Let the average rainfall intensity be i0, then the average runoff depth per unit time R0 is

$$\stackrel{}{R0={{\displaystyle \int }}_0^{i0}\left(1-e^{-af}\right)}df=i0-\frac{1}{a}\left(1-e^{-ai0}\right)$$

(6)

where R0 is the average runoff depth per unit time, f is the infiltration rate, $\overline{f}$ is the average infiltration rate, and α represents a parameter that reflects the distribution characteristics of the average infiltration rate.

When $i0=\infty$, the average runoff depth per unit time R0 is

$$R0=i0-\overline{f}\left(1-e^{-\frac{i0}{\overline{f}}}\right)$$

(7)

So, the formula for the runoff depth in period Δt is

$$R=R0\Delta t=\left(i0-\overline{f}\right)\Delta t=\Delta P-\overline{f}\Delta t$$

(8)

where ΔP is the rainfall during that period (expressed in mm as the unit).

2.5. DHF Model

In the 1970s, the DHF Reservoir Administration Bureau of Liaoning Province proposed the DHF rainfall-runoff model (DHF) for the arid and semi-arid areas in Northern China, and this model has been widely used in certain northern river basins in recent years.

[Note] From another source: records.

(* ===== verification/Gate.v ===== *)
(** * The API server behind the webhooks of [cmd/webhook]

    [deploy/operating-system-manager-webhook.yaml] registers the three handlers
    of [Admission] for creations and updates, with the failure policy [Fail].
    [gated] is an API server with these handlers in front of it.  It keeps the
    laws of the server behind it, so the theorems about the controllers hold on
    it as well; here the webhooks and the controllers are proved to fit: the
    webhooks do not get in the way of a reconciliation, and the version that the
    profile webhook insists on is what makes the rotation find every edit. *)

From S2P Require Import Prelude GoStrings Encoding Types Finalizers SDK ProviderConfig Effects Api ContainerRuntime.
From S2P Require Import Interruption Generator OSCResources Bootstrap Admission OSPController OSCController Convergence.

(** ** Requests and verdicts *)

(** What the webhooks use and what the server sends them: the text of an object
    and the identifier of a request. *)
Class Webhooks `{OSCLibs} := {
  #[global] wh_osc_equal :: DeepEqual OperatingSystemConfigSpec;
  #[global] wh_osp_equal :: DeepEqual OperatingSystemProfileSpec;
  #[global] wh_osc_decoder :: AdmissionDecoder OperatingSystemConfig;
  #[global] wh_osp_decoder :: AdmissionDecoder OperatingSystemProfile;
  #[global] wh_md_decoder :: AdmissionDecoder MachineDeployment;
  #[global] wh_marshal :: JsonMarshal MachineDeployment;
  #[global] wh_config :: SDKGetConfig;
  raw : forall k, obj k -> string;
  request_UID : forall k, obj k -> string
}.
Definition opt : options :=
  {| opt_workerCount := 10; opt_enableLeaderElection := true; opt_healthProbeAddress := "127.0.0.1:8085";
     opt_metricsAddress := "127.0.0.1:8080"; opt_workerHealthProbeAddress := "127.0.0.1:8086";
     opt_workerMetricsAddress := "127.0.0.1:8081"; opt_namespace := "osm"; opt_containerRuntime := "containerd"; opt_externalCloudProvider := true;
     opt_pauseImage := ""; opt_initialTaints := ""; opt_clusterDNSIPs := "10.10.10.10, 10.10.10.11";
     opt_workerClusterKubeconfig := ""; opt_kubeconfig := "";
     opt_kubeletFeatureGates := "GracefulNodeShutdown=true,GracefulNodeShutdown=false";
     opt_disableDefaultOSPs := false; opt_nodeInsecureRegistries := ""; opt_nodeRegistryMirrors := "";
     opt_nodeRegistryCredentialsSecret := ""; opt_nodeContainerdRegistryMirrors := ∅;
     opt_deviceOwnershipFromSecurityContext := false; opt_nodeHTTPProxy := ""; opt_nodeNoProxy := "";
     opt_overrideBootstrapKubeletAPIServer := ""; opt_bootstrapTokenServiceAccountName := "kube-system/boot";
     opt_kubernetesCABundleFile := "/ca.pem"; opt_caBundleFile := "" |}.
Definition gates : gmap string bool :=
  default ∅ (ok_value (parseKubeletFeatureGates (opt_kubeletFeatureGates opt))).
Definition zero_setup : option (OSPController.Reconciler * list NamespacedName) * @OSCController.Reconciler DemoSDK.sdk OSCController.Demo.libs :=
  (None, OSCController.Demo.reconciler).
Definition rest : RestConfig := {| CAData := ""; CAFile := "" |}.
Definition started := setup log.NewDefaultOptions opt rest.
Definition result_of : option (OSPController.Reconciler * list NamespacedName) * @OSCController.Reconciler DemoSDK.sdk OSCController.Demo.libs :=
  default zero_setup (ok_value started).
End Demo.
Import Demo.
(* ===== verification/Startup.v ===== *)
(** * Start-up of the two binaries ([cmd/osm-controller], [cmd/webhook])

    Command lines are parsed by the flag sets that the binaries register.  The
    managers, clients and servers that [main] wires together are controller-runtime's:
    each call to them is an effect with any answer, so a theorem over [run] covers
    every way in which the start can fail.  What is prepared from the options alone is
    [setup] of [Main]; [started_run] shows that a controller that comes up runs with it. *)

From S2P Require Import Prelude GoStrings CommandLine NetURL Types SDK Effects.
From S2P Require Import Api ContainerRuntime OSCResources Bootstrap Admission OSPController OSCController Main.

(** ** Setting one field of a record

    [eta o] rebuilds [o] from its fields; the field [f] is replaced by [v]. *)
Ltac set_field eta f v o :=
  let t := eval cbv beta delta [eta] in (eta o) in
  let p := eval pattern (f o) in t in
  match p with ?g _ => let r := eval cbv beta in (g v) in exact r end.

(** ** [pkg/crd/osm/v1alpha1/register.go] *)

Record GroupVersionKind := { gvk_Group : string; gvk_Version : string; gvk_Kind : string }.
#[export] Instance GroupVersionKind_eq_dec : EqDecision GroupVersionKind.
Proof. solve_decision. Defined.
#[export] Instance GroupVersionKind_countable : Countable GroupVersionKind.
Proof.
  refine (inj_countable' (fun g => (gvk_Group g, gvk_Version g, gvk_Kind g))
    (fun t => {| gvk_Group := t.1.1; gvk_Version := t.1.2; gvk_Kind := t.2 |}) _). by intros [].
Defined.

(** [runtime.Scheme]: the kinds it knows. *)
Abbreviation Scheme := (gset GroupVersionKind).

Module v1alpha1.
Definition GroupName : string := "operatingsystemmanager.k8c.io".
Definition GroupVersion : string := "v1alpha1".
Definition WithKind (kind : string) : GroupVersionKind :=
  {| gvk_Group := GroupName; gvk_Version := GroupVersion; gvk_Kind := kind |}.
(** [schema.GroupResource] *)
Definition Resource (resource : string) : string * string := (GroupName, resource).
Definition kinds : list string :=
  ["OperatingSystemProfile"; "OperatingSystemProfileList"; "OperatingSystemConfig"; "OperatingSystemConfigList"].
Definition addKnownTypes (AddToGroupVersion : string -> string -> Scheme -> Scheme) (scheme : Scheme) : Scheme :=
  AddToGroupVersion GroupName GroupVersion (scheme ∪ list_to_set (map WithKind kinds)).
End v1alpha1.

(** The registrations of the libraries. *)
Class SchemeLibs := {
  AddToGroupVersion : string -> string -> Scheme -> Scheme;
  clientgoscheme_AddToScheme : Scheme -> result Scheme;
  clusterv1alpha1_AddToScheme : Scheme -> result Scheme
}.

(** [utilruntime.Must]: an error is a panic. *)
Definition Must {A} (r : result A) : result A :=
  match r with Err _ => Panic "utilruntime.Must" | r => r end.

(** [init] of the controller. *)
Definition init `{SchemeLibs} : result Scheme :=
  let! scheme := Must (clientgoscheme_AddToScheme ∅) in
  let! scheme := Must (Ok (v1alpha1.addKnownTypes AddToGroupVersion scheme)) in
  Must (clusterv1alpha1_AddToScheme scheme).
(** X21. A key that no branch of view acts on (among them [f] and [y],
    which shortcuts defines as HINTS and YANK, and [D]) changes neither the
    document nor the pending count, and writes nothing; when it is a
    printable character it is appended to the key stack. *)
Theorem unbound_key_is_ignored (key count : Z) (l : view_locals) (w : World) :
  key_in key bound_keys = false ->
  in_range key 48 58 = false ->
  key <> 27 ->
  stack l <> [] ->
  view_key key count l w
  = (Returned {| bar := bar l; count_string := count_string l;
                 stack := if in_range key 48 257 then stack l ++ [key]
                          else stack l |}, w).
Proof.
  intros Hkey Hdigit Hesc Hstack.
  unfold bound_keys in Hkey. rewrite !key_in_app in Hkey.
  repeat match type of Hkey with
         | _ || _ = false =>
             let H := fresh "Hk" in
             apply orb_false_elim in Hkey as [H Hkey]
         end.
  unfold view_key.
  repeat match goal with
         | H : key_in key _ = false |- _ => rewrite H; clear H
         end.
  rewrite Hdigit.
  destruct (Z.eqb_spec key 27) as [|_]; [contradiction|].
  assert (Hidx : exists s0,
            py_index (if in_range key 48 257 then stack l ++ [key]
                      else stack l) 0 = Some s0).
  { destruct (stack l) as [|s0 srest]; [contradiction|].
    exists s0. rewrite py_index_nonneg by lia.
    destruct (in_range key 48 257); reflexivity. }
  destruct Hidx as [s0 ->].
  rewrite andb_false_r. reflexivity.
Qed.

Lemma int_of_digits_app (s : string) : forall (acc : Z) (c : ascii),
  in_range (ord c) 48 58 = true ->
  int_of_digits acc (s ++ String c EmptyString)
  = option_map (fun n => 10 * n + (ord c - 48)) (int_of_digits acc s).
Proof.
  induction s as [|a s IH]; intros acc c Hc.
  - cbn [String.append int_of_digits]. rewrite Hc. reflexivity.
  - cbn [String.append int_of_digits].
    destruct (in_range (ord a) 48 58); [apply IH, Hc | reflexivity].
Qed.
(** * AnonForum: a shallow embedding of the backend models, the validation
    rules, the request filters and the posts router, with the properties of
    the content lifecycle.

    Layout: the JavaScript data the code handles ([JS]), Node's Buffer
    transcoding ([Buffer]), the interface of Node's [crypto] module
    ([NodeCrypto]) and the process environment ([Process]), the regular
    expressions of the validators ([RegExp]), the validation rules
    ([Security]), the two Mongoose models ([Post], [Comment]), the posts
    router ([Routes]), the patterns and the middlewares of the request
    filters ([Pattern], [Middleware]), the histories of a document
    ([Lifecycle]) and sample data ([Samples]); the lemmas and theorems
    follow the definitions.

    Collections are lists of documents, dates are milliseconds, and the
    sources of randomness ([Math.random], [crypto.randomBytes]) are passed
    as state.  The cipher and the hash are parameters; the hexadecimal and
    UTF-8 transcoding of buffers and the matching of regular expressions are
    defined here. *)

From Stdlib Require Import ZArith QArith Qround List String Ascii Bool Lia.
From Stdlib Require Import Strings.Byte DecimalString Sorted.
Import ListNotations.

Local Open Scope string_scope.
Local Open Scope list_scope.
Local Open Scope Z_scope.

(** ** JavaScript values *)

Module JS.

(** A JavaScript string is a sequence of UTF-16 code units. *)
Definition jsstring := list Z.

Definition code_unit (c : ascii) : Z := Z.of_N (N_of_ascii c).

(** The code units of an ASCII literal. *)
Definition js (s : string) : jsstring := List.map code_unit (list_ascii_of_string s).


Fixpoint str_eqb (a b : jsstring) : bool :=
  match a, b with
  | [], [] => true
  | x :: a', y :: b' => (x =? y) && str_eqb a' b'
  | _, _ => false
  end.

(** Numbers as the route handlers meet them: the result of [parseInt] is
    NaN, an integer-valued double or an infinity. *)
Inductive number := NaN | NegInf | Int (z : Z) | PosInf.

(** ToBoolean on a number: NaN and zero are falsy. *)
Definition num_truthy (n : number) : bool :=
  match n with
  | NaN => false
  | Int z => negb (z =? 0)
  | _ => true
  end.

(** [a || b] on numbers. *)
Definition num_or (a b : number) : number := if num_truthy a then a else b.

Definition Math_max (a b : number) : number :=
  match a, b with
  | NaN, _ | _, NaN => NaN
  | PosInf, _ | _, PosInf => PosInf
  | NegInf, x | x, NegInf => x
  | Int x, Int y => Int (Z.max x y)
  end.

Definition Math_min (a b : number) : number :=
  match a, b with
  | NaN, _ | _, NaN => NaN
  | NegInf, _ | _, NegInf => NegInf
  | PosInf, x | x, PosInf => x
  | Int x, Int y => Int (Z.min x y)
  end.

Definition num_sub (a b : number) : number :=
  match a, b with
  | NaN, _ | _, NaN => NaN
  | PosInf, PosInf | NegInf, NegInf => NaN
  | PosInf, _ | _, NegInf => PosInf
  | NegInf, _ | _, PosInf => NegInf
  | Int x, Int y => Int (x - y)
  end.

Definition num_mul (a b : number) : number :=
  match a, b with
  | NaN, _ | _, NaN => NaN
  | Int x, Int y => Int (x * y)
  | Int x, PosInf | PosInf, Int x =>
      if x =? 0 then NaN else if 0 <? x then PosInf else NegInf
  | Int x, NegInf | NegInf, Int x =>
      if x =? 0 then NaN else if 0 <? x then NegInf else PosInf
  | PosInf, PosInf | NegInf, NegInf => PosInf
  | PosInf, NegInf | NegInf, PosInf => NegInf
  end.

(** [a < b] on numbers; every comparison with NaN is false. *)
Definition num_ltb (a b : number) : bool :=
  match a, b with
  | NaN, _ | _, NaN => false
  | _, NegInf => false
  | NegInf, _ => true
  | PosInf, _ => false
  | _, PosInf => true
  | Int x, Int y => x <? y
  end.

(** [Math.ceil(a / b)] for an integer [a] and a positive integer [b]. *)
Definition ceil_div (a b : Z) : Z := (a + b - 1) / b.

(** [Number.MAX_SAFE_INTEGER] *)
Definition MAX_SAFE_INTEGER : Z := 2 ^ 53 - 1.

(** A Number is a double.  It holds every integer up to 2^53 in absolute
    value, and a larger one only when its low bits are zero.
    [to_double z] is the double nearest to the integer [z], a tie going to
    the even significand: this is how the exact result of an addition or a
    subtraction is rounded (for [z] below 2^1024, where the doubles end). *)
Definition to_double (z : Z) : Z :=
  if Z.abs z <=? 2 ^ 53 then z
  else
    let ulp := 2 ^ (Z.log2 (Z.abs z) - 52) in
    let q := Z.abs z / ulp in
    let r := Z.abs z mod ulp in
    let q' := if (ulp <? 2 * r) || ((2 * r =? ulp) && Z.odd q) then q + 1 else q in
    Z.sgn z * (q' * ulp).
(** * sapphirejs/filesystem: the facade, the local driver and the package entry point

    A shallow embedding of [lib/filesystem.js] (the facade), of
    [lib/drivers/local.js] (the local driver) and of [index.js] (the package
    entry point), together with a model of the two Node modules the driver
    is written against: [path] (POSIX flavour) and [fs]. *)

From Stdlib Require Import String Ascii List Bool NArith ZArith Lia ZifyBool ZifyN.
Import ListNotations.
Open Scope string_scope.
Set Warnings "-register-all".

(** ** Node's [path] module, POSIX flavour

    The driver requires it as [fsPath].  Paths are JavaScript strings; the
    functions below follow Node's [lib/path.js]: a path is cut at every
    ['/'], empty and ["."] segments are dropped, and [".."] removes the
    segment before it. *)
Module Path.

Definition sep : string := "/".
Definition slash : ascii := "/"%char.

(** [s.split('/')]: always at least one piece. *)
Fixpoint split (s : string) : list string :=
  match s with
  | EmptyString => [EmptyString]
  | String c r =>
      if Ascii.eqb c slash then EmptyString :: split r
      else match split r with
           | h :: t => String c h :: t
           | [] => [String c EmptyString]
           end
  end.

(** [l.join('/')]. *)
Fixpoint join_sep (l : list string) : string :=
  match l with
  | [] => EmptyString
  | x :: r => match r with [] => x | _ :: _ => x ++ "/" ++ join_sep r end
  end.

Definition isAbsolute (p : string) : bool :=
  match p with
  | String c _ => Ascii.eqb c slash
  | EmptyString => false
  end.

Fixpoint ends_with_slash (p : string) : bool :=
  match p with
  | EmptyString => false
  | String c EmptyString => Ascii.eqb c slash
  | String _ r => ends_with_slash r
  end.

(** One separator-delimited segment of [normalizeString]; [res] is the
    result so far, last segment first. *)
Definition norm_step (allowAboveRoot : bool) (res : list string) (seg : string)
  : list string :=
  if (seg =? EmptyString) || (seg =? ".") then res
  else if seg =? ".." then
    match res with
    | top :: rest =>
        if top =? ".." then (if allowAboveRoot then ".." :: res else res)
        else rest
    | [] => if allowAboveRoot then [".."] else []
    end
  else seg :: res.

Definition norm_segs (allowAboveRoot : bool) (segs : list string) : list string :=
  rev (fold_left (norm_step allowAboveRoot) segs []).

Definition normalizeString (path : string) (allowAboveRoot : bool) : string :=
  join_sep (norm_segs allowAboveRoot (split path)).

Definition normalize (path : string) : string :=
  if path =? EmptyString then "."
  else
    let isAbs := isAbsolute path in
    let trailing := ends_with_slash path in
    let p := normalizeString path (negb isAbs) in
    if p =? EmptyString then
      if isAbs then "/" else if trailing then "./" else "."
    else
      let p := if trailing then p ++ "/" else p in
      if isAbs then "/" ++ p else p.

(** [path.join(...args)]: the non-empty arguments joined by ['/'] and
    normalized; ["."] when there is none. *)
Definition join (args : list string) : string :=
  match filter (fun a => negb (a =? EmptyString)) args with
  | [] => "."
  | l => normalize (join_sep l)
  end.

Fixpoint drop_slashes (l : list ascii) : list ascii :=
  match l with
  | c :: r => if Ascii.eqb c slash then drop_slashes r else l
  | [] => []
  end.

Fixpoint take_name (l : list ascii) : list ascii :=
  match l with
  | c :: r => if Ascii.eqb c slash then [] else c :: take_name r
  | [] => []
  end.

Fixpoint drop_name (l : list ascii) : option (list ascii) :=
  match l with
  | c :: r => if Ascii.eqb c slash then Some r else drop_name r
  | [] => None
  end.

(** [path.dirname]: the scan runs from the end of the string down to
    index 1, skipping trailing separators. *)
Definition dirname (path : string) : string :=
  match list_ascii_of_string path with
  | [] => "."
  | c0 :: tail =>
      let hasRoot := Ascii.eqb c0 slash in
      match drop_name (drop_slashes (rev tail)) with
      | None => if hasRoot then "/" else "."
      | Some r =>
          match r with
          | [] => if hasRoot then "//" else String c0 EmptyString
          | _ :: _ => string_of_list_ascii (c0 :: rev r)
          end
      end
  end.

(** [path.basename] without the extension argument. *)
Definition basename (path : string) : string :=
  string_of_list_ascii
    (rev (take_name (drop_slashes (rev (list_ascii_of_string path))))).

(** The segments of [path] taken from the directory [cwd] (an absolute
    path): what [path.resolve(path)] computes before it prints them. *)
Definition resolve_segs (cwd path : string) : list string :=
  if isAbsolute path then norm_segs false (split path)
  else norm_segs false (split cwd ++ split path).

(** [path.resolve(path)] in a process whose working directory is [cwd]. *)
Definition resolve (cwd path : string) : string :=
  "/" ++ join_sep (resolve_segs cwd path).

Fixpoint no_slash (s : string) : bool :=
  match s with
  | EmptyString => true
  | String c r => negb (Ascii.eqb c slash) && no_slash r
  end.

(** The name of a directory entry: not empty, no separator, neither
    ["."] nor [".."]. *)
Definition plain (s : string) : bool :=
  no_slash s && negb (s =? EmptyString) && negb (s =? ".") && negb (s =? "..").

(** A segment [normalizeString] leaves in its result. *)
Definition clean (allowAboveRoot : bool) (s : string) : bool :=
  plain s || (allowAboveRoot && (s =? "..")).

End Path.

(** ** Text and its UTF-8 bytes

    The driver passes ['utf8'] to every call that reads or writes text.
    A file holds bytes; text is a JavaScript string, a sequence of UTF-16
    code units.  Encoding turns a lone surrogate into U+FFFD; decoding
    turns every byte sequence that is not UTF-8 into U+FFFD, one for each
    maximal ill-formed part.  Paths and names stay [string]s: nothing
    here looks into a name but for ['/'] and ['.']. *)
Module Text.
(* ===== verification/Prelude.v ===== *)
(** * enuwatch: a model of the synchroniser and its correctness

    enuwatch copies a directory tree to another host. The client walks the
    tree, starts itself as a daemon on the remote host through ssh, and sends
    every directory and regular file over sockets; the daemon polls its
    connections and rebuilds the tree. A progress tree shared by the threads
    of the client is drawn on the terminal while this goes on. The program is
    [src/enu/]; this library models it as executable definitions and proves
    what they do.

    ** The parts and their files

    Foundations:
    - [Prelude.v]: fixed-width integers ([wrap], [u16], [u32], [u64]), lists
      indexed by [Z] ([zlen], [ztake], [zdrop], [store_at]), bytes and
      strings, the tactics [zl], [zbool], [case_ifs].
    - [Sys.v]: system calls as a state and error monad [Sys] over a [World]
      that holds the kernel's future answers, the trace of answered calls and
      the files. Outcomes are a value, [Blocked], [Fatal], [Exit], or
      [Undef] for undefined behaviour. [wp] is its weakest precondition.

    Transfers and the daemon:
    - [Net.v]: [net.h], [write_partial], [write_exact], [read_partial],
      [read_exact].
    - [Wire.v]: the two messages of [daemon.h] as bytes, by the layout of the
      structs.
    - [Frames.v]: the abstract specification of a connection: a parser of the
      byte stream into frames, and the effect of a frame on the file system.
    - [Daemon.v]: [daemon.h], temporary files, the connection state machine
      ([on_readable] and the handler of each state), accepting, polling,
      [daemon_main].
    - [Conn.v]: one connection refines [Frames.v]; [Multi.v]: many
      connections do, interleaved in any order; [Live.v]: a delivered frame
      is consumed; [Poll.v]: the loop as a whole; [Cleanup.v]: the temporary
      files up to the handler of exit(3).

    The client:
    - [Args.v]: [argparser.cpp], the command line.
    - [Tracked.v]: [tracked.h], the progress tree as a heap of nodes; the
      class [Renderer] is what the tree asks of the function that draws it.
    - [Meta.v], [Scan.v]: [main.cpp], paths, the metadata [M], [scan_dir].
    - [Send.v]: [main.cpp], [send_datamsg] and [write_file_contents].
    - [Sync.v]: [main.cpp], the lambdas [recurse] and [bubble] of
      [sync_with_remote] as tasks of a step relation; [SyncInv.v] its
      invariant, [SyncSafe.v] and [SyncLive.v] its theorems.
    - [Display.v]: [main.cpp], [display_progress] and [clear_progress], byte
      for byte; an instance of [Renderer].
    - [Spawn.v]: [spawn.cpp], [spawn.h], both sides of vfork(2).
    - [Watcher.v]: [watcher.h] with its two implementations, [fsevent.cpp] and
      [inotify.cpp], and [watch_dir].
    - [Shm.v]: [shm.h], the shared-memory queue.
    - [Remote.v]: [log.cpp], [report_stderr_remote], the end of
      [sync_with_remote].
    - [Client.v]: which events the parts of the client can make.
    - [Recurse.v]: [main.cpp], the tasks of [Sync.v] run by one process on one
      kernel in the order of a schedule, with the sockets of [t_sock]; the
      system calls of the sends of [Send.v] and of the report of [Remote.v]
      are steps of their own and interleave.
    - [Main.v]: [main.cpp], the signals, [sync_with_remote], [enu_main],
      [main].

    Compositions:
    - [EndToEnd.v]: [Send.v] with [Conn.v]; [Workers.v]: many senders with
      [Multi.v]; [Scanned.v]: the tree of [Scan.v] as what [Sync.v] starts
      from; [Walk.v]: the frames of a scanned tree and the files they make.

    Definitions have the names of the C++ functions and types. A C++ field is
    a record field, an enumeration an inductive type, a [uintN_t] a [Z] that
    the operations wrap, a throwing or fatal path a constructor of the outcome.

    ** What the theorems show

    - The whole: a client whose exit status is 0 has written the frames of its
      directory, to descriptor 0, which is what [t_sock] makes of the sockets,
      and nothing else, each frame whole but possibly interleaved with others
      ([Main.client_sends_tree], [Recurse.recurse_writes_tree]); with one
      thread they follow one another
      ([Recurse.recurse_one_thread_writes_frames]), and a daemon that receives
      them has the directory, every file with its contents, and no other name
      is touched ([Main.directory_synchronised]). With two threads the stream
      can be torn ([Recurse.concurrent_sends_are_torn]). No run of the walk
      has undefined behaviour ([Recurse.recurse_defined]).
    - The transfer of a tree: what a worker sends for a list of nodes is what
      a connection of the daemon has at the end ([EndToEnd.delivery]), and a
      tree distributed over many workers arrives, however the connections
      are interleaved ([Workers.tree_delivered]); the state machine computes
      the reference parser under every fragmentation
      ([Conn.connection_refines_parser]) and every interleaving of
      connections ([Multi.connections_interleave]); it never stores outside
      its buffers and leaves no temporary file between messages, nor when
      the daemon exits ([Main.daemon_cleans_up]).
    - The parallel walk: in every interleaving no destroyed node is used, no
      run gets stuck, every schedule is bounded, and a run without an error
      has sent every node once and parents first.
    - The directory walk builds the tree of the directory, in the order of the
      comparison, on every finite one whose entries the comparison orders; the
      progress tree keeps its shape and its sums; the drawing rate
      and the height of a frame are bounded.
    - Transfers, messages, options and the failure report of a child process
      make round trips; the liveness theorems say that the calls return on a
      kernel that serves them, so that the others are not about runs that
      never end.
    - Processes: the descriptors a child starts with, each pipe end closed
      once, exit codes. Diagnostics and [main]: the remote's errors are
      forwarded, what exit status means what, what is installed for SIGINT
      and SIGPIPE when.
    - Some theorems state what the code does where its comments or evident
      intent say something else (a hang-up closes the listening socket, a
      report after [terminate] is silent, an unreadable directory is taken
      for an empty one).

    ** Fuel and bounds

    - [Sys.loop] iterates as often as there are answers left plus one. A body
      that consumes an answer per round ([consuming]) cannot need more
      ([loop_inl], [loop_inr]); when the answers are used up it is [Blocked],
      which is a call that has not returned.
    - [pass_fuel]: an entry with events is visited once and may append one
      without events; a pass that ran out of it would answer [None], and none
      does ([Poll.poll_pass_terminates]).
    - [scan_dir]: any fuel from the number of directories on; that it is
      enough is part of [Scan.scan_dir_builds_tree]. With less it is
      [Blocked], a walk that has not ended.
    - [visit] and [subtree]: the number of nodes ever made, since a child is
      made after its parent ([Tracked.tree_wf]).
    - [parse]: the length of the stream, since a frame is not empty
      ([parse_fuel_enough]).
    - [task_step] needs no fuel: [SyncLive.sync_terminates] bounds the runs.
    - [recurse_run] follows a schedule; one that is used up before all tasks
      are done is a walk that has not returned ([Blocked]).
    - [node_path]: a parent is older than its child, so the node bounds the
      depth ([Scanned.path_up_paths]).

    ** What is outside

    The kernel, CoreServices, the file system's queries, [std::sort],
    [std::stod], [strerror] and the clock are arguments or scripted answers;
    a theorem that needs their documented behaviour names it as a hypothesis.
    [std::sort] is asked to sort only where the comparison is a strict weak
    ordering of the entries ([Scan.StdSort]); elsewhere the scan is [Undef].
    From the vendored TBB the program uses a task group, a concurrent hash
    map and thread-local values; [Sync.v] states their contracts and steps
    from one access of shared state to the next.

    ** Not modelled

    - [test/]; the build files; the vendored libraries.
    - A signal that arrives in the middle of a system call: [Main.deliver]
      is the arrival between two calls.
    - A frame drawn while other threads change the tree: [Display.v] draws
      one state of it, in [Recurse.v] that at the beginning of the send. The
      bytes a send has ticked are counted there when it ends; no task reads
      the counters, only a frame shows them. Whether [try_lock] succeeds is
      an answer of the environment, so that a run may draw where the mutex
      would forbid it; no frame writes to descriptor 0.
    - Which of the kernel's answers a send gets is fixed when it begins, since
      the answers are a list; as every list is considered, so is every
      sequence of answers to interleaved calls.
    - Memory orders weaker than sequential consistency, in the queue of
      [shm.h] and in the atomics of the walk. *)

From Stdlib Require Export ZArith Lia.
From stdpp Require Export base list gmap strings.
From coqutil Require Export Byte Word.LittleEndianList.

Declare Scope enu_scope.
Delimit Scope enu_scope with enu.
Open Scope Z_scope.
Open Scope enu_scope.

The model consists of two parts: (1) the confluence calculation model with variable speed and variable strength and (2) the hyperosmosis runoff calculation model, which describes the distribution of the lower infiltration rate and surface water storage with a parabolic function and is calculated using the double-layer infiltration curve. Figure 2 illustrates the structure of the model. The meanings of the variables in the figure are as follows: P and P_E are the rainfall and net rainfall intensity, respectively; R, R_C, and R_L are the infiltration intensity, the infiltration intensity of the lower layer, and the percolation rate of the groundwater, respectively; S₀, U₀, and V₀ are the maximum value of the surface water storage capacity, the maximum value of the lower layer water storage capacity, and the maximum value of the groundwater storage capacity, respectively; U_a and V_a represent the underlying soil water storage and groundwater storage, respectively; E_D is the evaporation between rainfall events; y₀ is the runoff from the impervious area; g is the proportion of the impervious area to the total watershed area; f is the average infiltration rate of the entire watershed; and K_W is the groundwater runoff scaling factor [55]. The particle swarm optimisation algorithm [56,57,58], which was widely used in the hydrological model, was used to calibrate the model’s parameters.

2.6. Improved DHF Model

In arid and semi-arid regions where there is no rainfall for long stretches of time, the reservoirs in the upper reaches of the basin lack water storage in the early stage of a rainfall event. Thus, such reservoirs will intercept a large portion of rainfall, affecting the runoff yield and confluence of the basin. In view of this phenomenon, we improved the original DHF model in Section 2.5. This enhanced structure is shown in Figure 3 (the solid-line frames denote the proposed changes).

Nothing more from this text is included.